Three years ago, when Dan Berkowitz moved to an updated lab, he didn’t consider the potential benefits of gaining a lighting system activated by motion. Not only has it helped The Johns Hopkins Hospital’s director of cardiac anesthesia and his team see their blood vessel experiments more clearly, but it also has triggered an accidental discovery that may prove transformative in treating aneurysms and other vascular diseases.
According to Berkowitz, one day in the new lab in the Ross Research Building, lead investigator Gautam Sikka noticed that the tension in the blood vessels of mice being studied would decrease whenever the motion-activated lights came on when he entered the room. When he mentioned the finding to Berkowitz, it validated a hunch the scientist held about the phenomenon known as photorelaxation. “I had this slightly insane idea,” Berkowitz explains. “What if there were receptors for light on blood vessels? Perhaps the blood vessels had ‘eyes’ that could ‘see’ the light.”
Before long, the researchers identified a light receptor that was causing the blood vessels to relax. Next, they pinpointed the precise wavelength at which the receptor, melanopsin, was activated and at which the blood vessels showed the greatest relaxation. Then the scientists looked at how wavelength-specific light increased blood flow in the tails of normal mice but not in the tails of those that lacked the receptor, also known as opsin 4. The researchers found that the blood vessels of mice without the receptor did not relax at all in response to light.
Berkowitz says that opsin 4 is one of a group of nonimage-forming light receptors that are also found in the human retina. They help set the circadian rhythms that affect the body’s daily cycle of physical, mental and behavioral changes.
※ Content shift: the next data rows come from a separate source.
(** ** Definitions: the client *)

(** [_initialize_replicas]: the replicas in order of priority *)
Definition sorted_replicas (replicas : list Replica) : list Replica :=
  sort_by (fun a b => (read_priority a <=? read_priority b)%Z) replicas.

Section Client.
Context {W P : Type} `{!StorageProvider W} `{!MetadataProvider P W} `{!TempFiles W}.

Record config := mkConfig {
  cfg_profile : string;
  cfg_posix : bool;
  cfg_cache : option CacheManager.cfg;
  cfg_retry : option RetryConfig;
  cfg_replicas : list (replica_client W);
  (** [_replica_manager] is not [None] *)
  cfg_replica_manager : bool;
}.
Record client := mkClient {
  store : W;
  meta : option P;
  cache : Cache.world;
  uploads : manager W;
}.
Context (cfg : config).

(** Operations of the parts on the state of the client *)
Definition on_store {A} (m : M W A) : M client A := fun s =>
  let '(r, w) := m (store s) in (r, mkClient w (meta s) (cache s) (uploads s)).
Definition from_store {A} (f : W -> res A) : M client A := fun s => (f (store s), s).
Definition on_cache {A} (m : M Cache.world A) : M client A := fun s =>
  let '(r, c) := m (cache s) in (r, mkClient (store s) (meta s) c (uploads s)).
(** [None] raises: the metadata provider is not configured *)
Definition on_meta {A} (m : M P A) : M client A := fun s =>
  match meta s with
  | None => (Err RuntimeError, s)
  | Some p => let '(r, p') := m p in (r, mkClient (store s) (Some p') (cache s) (uploads s))
  end.
Definition from_meta {A} (f : P -> res A) : M client A := fun s =>
  match meta s with None => (Err RuntimeError, s) | Some p => (f p, s) end.
Definition has_meta (s : client) : bool := match meta s with Some _ => true | None => false end.
(** [if self._metadata_provider: m1 else: m2] *)
Definition if_meta {A} (m1 m2 : M client A) : M client A := fun s => if has_meta s then m1 s else m2 s.

(** [_is_cache_enabled] with the cache manager *)
Definition enabled_cache : option CacheManager.cfg := if cfg_posix cfg then None else cfg_cache cfg.

(** *** Path resolution *)
Definition resolve_read_path (logical_path : string) : M client string :=
  let! r := from_meta (fun p => mp_realpath p logical_path) in
  if resolved_exists r then mret (physical_path r) else mraise FileNotFoundError.

Definition resolve_write_path (logical_path : string) : M client string :=
  let! r := from_meta (fun p => mp_realpath p logical_path) in
  from_meta (fun p =>
    match state r with
    | EXISTS | DELETED =>
        if mp_allow_overwrites p then Ok (physical_path (mp_generate_physical_path p logical_path true))
        else Err FileExistsError
    | UNTRACKED => Ok (physical_path (mp_generate_physical_path p logical_path false))
    end).

(** [(obj_metadata.metadata or {}) | attributes] *)
Definition with_attributes (a : option attributes) (o : ObjectMetadata) : ObjectMetadata :=
  match a with
  | Some a =>
      if bool_decide (a = ∅) then o
      else mkObjectMetadata (key o) (content_length o) (last_modified o) (type o) (content_type o) (etag o)
             (storage_class o) (Some (a ∪ default ∅ (metadata o))) (symlink_target o)
  | None => o
  end.
Definition register_written_file (virtual_path physical : string) (a : option attributes) : M client unit :=
  let! o := from_store (pv_get_object_metadata physical true) in
  on_meta (mp_add_file virtual_path (with_attributes a o)).

(** [_register_written_files]: every task runs; the first failure to complete
    raises *)
Definition register_written_files (completion : list (nat * M client unit) -> list (nat * M client unit))
    (virtual_paths physical_paths : list string) (a : option (list (option attributes))) : M client unit :=
  fun s =>
  let tasks := imap (fun i '(v, p) =>
    (i, register_written_file v p (a ≫= fun l => default None (l !! i)))) (zip virtual_paths physical_paths) in
  let '(fs, s') := run_tasks (completion tasks) s in
  match fs with [] => (Ok tt, s') | (_, e) :: _ => (Err e, s') end.

(** *** Reading *)
Definition get_source_version (path : string) : M client (option string) :=
  let! o := if_meta (from_meta (fun p => mp_get_object_metadata p path false))
                    (from_store (pv_get_object_metadata path true)) in
  mret (etag o).

(** Whether the mode asks for the source version *)
Definition checks_version (c : CacheManager.cfg) (mode : SourceVersionCheckMode) : bool :=
  match mode with ENABLE => true | INHERIT => CacheManager.check_source_version c | DISABLE => false end.

Definition direct_read (path : string) (byte_range : option Range) : M client bytes :=
  from_store (pv_get_object path byte_range).

(** [_read_from_replica_or_primary] *)
Definition read_from_replica_or_primary (path : string) : M client bytes := fun s =>
  let '(r, (m, w)) := download_from_replica_or_primary (cfg_replicas cfg) path ToBuffer
    (fun f => pv_download_file path f None) (pv_download_buffer path None) (uploads s) (store s) in
  (r, mkClient w (meta s) (cache s) m).

(** A range read through the cache *)
Definition cached_range (c : CacheManager.cfg) (path : string) (r : Range) (mode : SourceVersionCheckMode) : M client bytes :=
  let! m := if checks_version c mode
            then let! o := from_store (pv_get_object_metadata path true) in mret (Some o)
            else mret None in
  let version := m ≫= etag in
  match m with
  | Some o =>
      if (offset r =? 0)%Z && (content_length o <=? size r)%Z then
        let! d := direct_read path None in
        on_cache (CacheManager.set c path (CacheManager.FromBytes d) version) ;;;
        mret (slice d 0 (content_length o))
      else
        let! d := (fun s => on_cache (CacheManager.read c (fun k r => pv_get_object k (Some r) (store s)) path version
                              (Some r) (Some (content_length o))) s) in
        match d with Some d => mret d | None => direct_read path (Some r) end
  | None =>
      let! d := (fun s => on_cache (CacheManager.read c (fun k r => pv_get_object k (Some r) (store s)) path version
                            (Some r) None) s) in
      match d with Some d => mret d | None => direct_read path (Some r) end
  end.

(** A read of a whole object through the cache *)
Definition cached_read (c : CacheManager.cfg) (path : string) (mode : SourceVersionCheckMode) : M client bytes :=
  let! version := if checks_version c mode then get_source_version path else mret None in
  let! d := (fun s => on_cache (CacheManager.read c (fun k r => pv_get_object k (Some r) (store s)) path version None None) s) in
  match d with
  | Some d => mret d
  | None =>
      let! d := if cfg_replica_manager cfg then read_from_replica_or_primary path else direct_read path None in
      on_cache (CacheManager.set c path (CacheManager.FromBytes d) version) ;;;
      mret d
  end.

(** [read] without its decorator *)
Definition read_body (path : string) (byte_range : option Range) (mode : SourceVersionCheckMode) : M client bytes :=
  let! path := if_meta (resolve_read_path path) (mret path) in
  match enabled_cache with
  | Some c =>
      match byte_range with
      | Some r => mtry (fun _ => true) (cached_range c path r mode) (fun _ => direct_read path byte_range)
      | None => cached_read c path mode
      end
  | None =>
      if cfg_replica_manager cfg then read_from_replica_or_primary path else direct_read path byte_range
  end.
Definition read (path : string) (byte_range : option Range) (mode : SourceVersionCheckMode) (s : client)
    : RetryOutcome bytes client := retry (cfg_retry cfg) (read_body path byte_range mode) s.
Berkowitz also believes these receptors are present in blood vessels elsewhere in the human body.
“If we can develop novel ways of delivering light to blood vessels,” Berkowitz says, “this molecular switch for relaxation could be harnessed to treat all types of vascular disease.” These include peripheral artery disease, aneurysms and Raynaud’s disease, a condition causing people to feel numbness and cold in their fingers and toes due to the narrowing of the small arteries that supply blood to the skin.
He says his team hopes to develop a new treatment for Raynaud’s that directs wavelength-specific light at the blood vessels’ opsin 4 receptors.
“We plan to use high-intensity, light-emitting diodes—LEDs—incorporated into gloves as a potential mode of therapy for these patients,” says Berkowitz. (A patent on this product has been filed.) “Additionally, socks with LEDs could be used in diabetic patients to potentially enhance blood flow and heal chronic ischemic ulcers.”
Senior author of the study that was published last fall in Proceedings of the National Academy of Sciences, Berkowitz has a joint appointment in the Department of Biomedical Engineering. Trained in South Africa, the anesthesiologist has spent most of his 21-year Johns Hopkins career studying mechanisms of vascular disease.
In his clinical work, Berkowitz often sees the effects of aging, damaged vascular cells. “Critical care anesthesia often amounts to vascular system management,” he says, “so it definitely has a connection to my vascular biology research.”
Berkowitz’s research focuses on specific targets in the endothelial cells that line blood vessels. He wants to know precisely what causes endothelial cells to get injured—a state that leads to the artery-hardening plaque that precedes strokes, heart attacks and other vascular problems.